THE PROBLEM -
Your answer should be the exact lines of the data below from the one containing "Conventions." through the one containing "Module GoString."; please include nothing else.

RECORDS -
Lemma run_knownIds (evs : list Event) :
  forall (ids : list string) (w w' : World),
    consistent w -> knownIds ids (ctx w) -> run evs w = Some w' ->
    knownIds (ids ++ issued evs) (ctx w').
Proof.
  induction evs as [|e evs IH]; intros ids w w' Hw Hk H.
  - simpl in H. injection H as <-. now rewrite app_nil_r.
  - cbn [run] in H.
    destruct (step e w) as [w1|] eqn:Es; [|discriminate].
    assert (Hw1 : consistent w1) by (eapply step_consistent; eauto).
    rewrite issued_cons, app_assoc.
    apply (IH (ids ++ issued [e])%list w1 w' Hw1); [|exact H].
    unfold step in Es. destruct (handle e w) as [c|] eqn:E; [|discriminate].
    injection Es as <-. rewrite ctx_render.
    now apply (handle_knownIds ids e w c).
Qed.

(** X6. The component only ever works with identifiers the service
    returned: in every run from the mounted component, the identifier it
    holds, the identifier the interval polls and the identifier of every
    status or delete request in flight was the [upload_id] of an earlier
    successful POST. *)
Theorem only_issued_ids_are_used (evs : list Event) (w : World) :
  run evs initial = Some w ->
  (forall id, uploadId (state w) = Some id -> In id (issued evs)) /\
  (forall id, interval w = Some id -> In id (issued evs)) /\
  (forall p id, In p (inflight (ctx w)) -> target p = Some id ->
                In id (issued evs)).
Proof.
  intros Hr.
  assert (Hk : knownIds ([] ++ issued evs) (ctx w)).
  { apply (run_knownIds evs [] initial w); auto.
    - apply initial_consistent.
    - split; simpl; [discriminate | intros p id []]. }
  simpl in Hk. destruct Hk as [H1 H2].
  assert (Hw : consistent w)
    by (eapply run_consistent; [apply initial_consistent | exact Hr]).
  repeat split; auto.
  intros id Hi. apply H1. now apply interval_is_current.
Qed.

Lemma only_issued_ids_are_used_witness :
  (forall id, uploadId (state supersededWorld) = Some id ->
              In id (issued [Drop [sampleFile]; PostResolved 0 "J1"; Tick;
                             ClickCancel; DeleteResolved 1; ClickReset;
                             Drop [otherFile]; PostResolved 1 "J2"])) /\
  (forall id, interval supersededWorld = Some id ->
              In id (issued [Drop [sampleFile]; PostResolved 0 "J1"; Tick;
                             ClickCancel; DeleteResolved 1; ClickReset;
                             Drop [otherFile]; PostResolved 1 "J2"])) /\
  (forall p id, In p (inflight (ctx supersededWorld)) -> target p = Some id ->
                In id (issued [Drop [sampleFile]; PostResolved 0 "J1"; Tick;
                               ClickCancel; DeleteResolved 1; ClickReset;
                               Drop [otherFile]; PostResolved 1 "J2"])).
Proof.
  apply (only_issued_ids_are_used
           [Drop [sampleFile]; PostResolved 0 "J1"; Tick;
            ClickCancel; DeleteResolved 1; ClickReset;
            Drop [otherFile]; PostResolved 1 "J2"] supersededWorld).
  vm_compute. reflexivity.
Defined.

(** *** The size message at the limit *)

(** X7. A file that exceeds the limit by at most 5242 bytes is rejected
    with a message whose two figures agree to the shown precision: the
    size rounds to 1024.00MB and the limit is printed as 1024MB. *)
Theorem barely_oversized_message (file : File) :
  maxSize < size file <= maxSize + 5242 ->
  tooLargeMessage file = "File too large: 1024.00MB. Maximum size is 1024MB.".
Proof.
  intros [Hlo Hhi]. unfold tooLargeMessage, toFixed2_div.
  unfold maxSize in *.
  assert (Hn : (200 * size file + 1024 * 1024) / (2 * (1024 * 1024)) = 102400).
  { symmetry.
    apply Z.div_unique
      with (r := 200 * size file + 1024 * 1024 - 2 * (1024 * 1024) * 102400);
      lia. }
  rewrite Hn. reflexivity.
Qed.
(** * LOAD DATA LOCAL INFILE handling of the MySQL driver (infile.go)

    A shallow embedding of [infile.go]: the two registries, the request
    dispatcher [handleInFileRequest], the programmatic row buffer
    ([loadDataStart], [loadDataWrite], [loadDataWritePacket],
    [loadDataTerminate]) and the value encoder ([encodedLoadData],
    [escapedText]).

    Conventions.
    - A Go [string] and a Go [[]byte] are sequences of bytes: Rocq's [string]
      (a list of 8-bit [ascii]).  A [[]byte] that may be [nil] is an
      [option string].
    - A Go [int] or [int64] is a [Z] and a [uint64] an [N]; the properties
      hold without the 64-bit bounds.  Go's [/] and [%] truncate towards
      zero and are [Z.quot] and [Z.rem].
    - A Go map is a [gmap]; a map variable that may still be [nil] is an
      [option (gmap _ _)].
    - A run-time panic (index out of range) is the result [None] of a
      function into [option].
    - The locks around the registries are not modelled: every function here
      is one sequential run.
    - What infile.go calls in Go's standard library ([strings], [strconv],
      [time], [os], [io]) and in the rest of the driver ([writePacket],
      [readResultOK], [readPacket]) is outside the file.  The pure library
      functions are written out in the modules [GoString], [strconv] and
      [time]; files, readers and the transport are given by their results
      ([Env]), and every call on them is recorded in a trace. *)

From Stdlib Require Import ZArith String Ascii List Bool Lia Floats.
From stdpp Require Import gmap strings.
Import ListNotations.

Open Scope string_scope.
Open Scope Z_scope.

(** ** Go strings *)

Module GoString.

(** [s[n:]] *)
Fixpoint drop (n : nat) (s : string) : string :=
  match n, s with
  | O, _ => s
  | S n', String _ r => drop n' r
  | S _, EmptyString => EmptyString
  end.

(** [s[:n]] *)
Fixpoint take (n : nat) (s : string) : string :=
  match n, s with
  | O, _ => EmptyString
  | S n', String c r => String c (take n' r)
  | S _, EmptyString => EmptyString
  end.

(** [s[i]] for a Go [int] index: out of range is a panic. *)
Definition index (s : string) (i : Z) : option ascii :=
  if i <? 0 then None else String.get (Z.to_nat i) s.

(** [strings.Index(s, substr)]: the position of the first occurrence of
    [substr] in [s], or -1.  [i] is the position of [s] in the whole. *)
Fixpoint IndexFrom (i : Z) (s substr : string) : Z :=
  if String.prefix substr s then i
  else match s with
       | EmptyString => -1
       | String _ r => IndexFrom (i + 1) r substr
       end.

ANSWER TO THIS EXERCISE -
    Conventions.
    - A Go [string] and a Go [[]byte] are sequences of bytes: Rocq's [string]
      (a list of 8-bit [ascii]).  A [[]byte] that may be [nil] is an
      [option string].
    - A Go [int] or [int64] is a [Z] and a [uint64] an [N]; the properties
      hold without the 64-bit bounds.  Go's [/] and [%] truncate towards
      zero and are [Z.quot] and [Z.rem].
    - A Go map is a [gmap]; a map variable that may still be [nil] is an
      [option (gmap _ _)].
    - A run-time panic (index out of range) is the result [None] of a
      function into [option].
    - The locks around the registries are not modelled: every function here
      is one sequential run.
    - What infile.go calls in Go's standard library ([strings], [strconv],
      [time], [os], [io]) and in the rest of the driver ([writePacket],
      [readResultOK], [readPacket]) is outside the file.  The pure library
      functions are written out in the modules [GoString], [strconv] and
      [time]; files, readers and the transport are given by their results
      ([Env]), and every call on them is recorded in a trace. *)

From Stdlib Require Import ZArith String Ascii List Bool Lia Floats.
From stdpp Require Import gmap strings.
Import ListNotations.

Open Scope string_scope.
Open Scope Z_scope.

(** ** Go strings *)

Module GoString.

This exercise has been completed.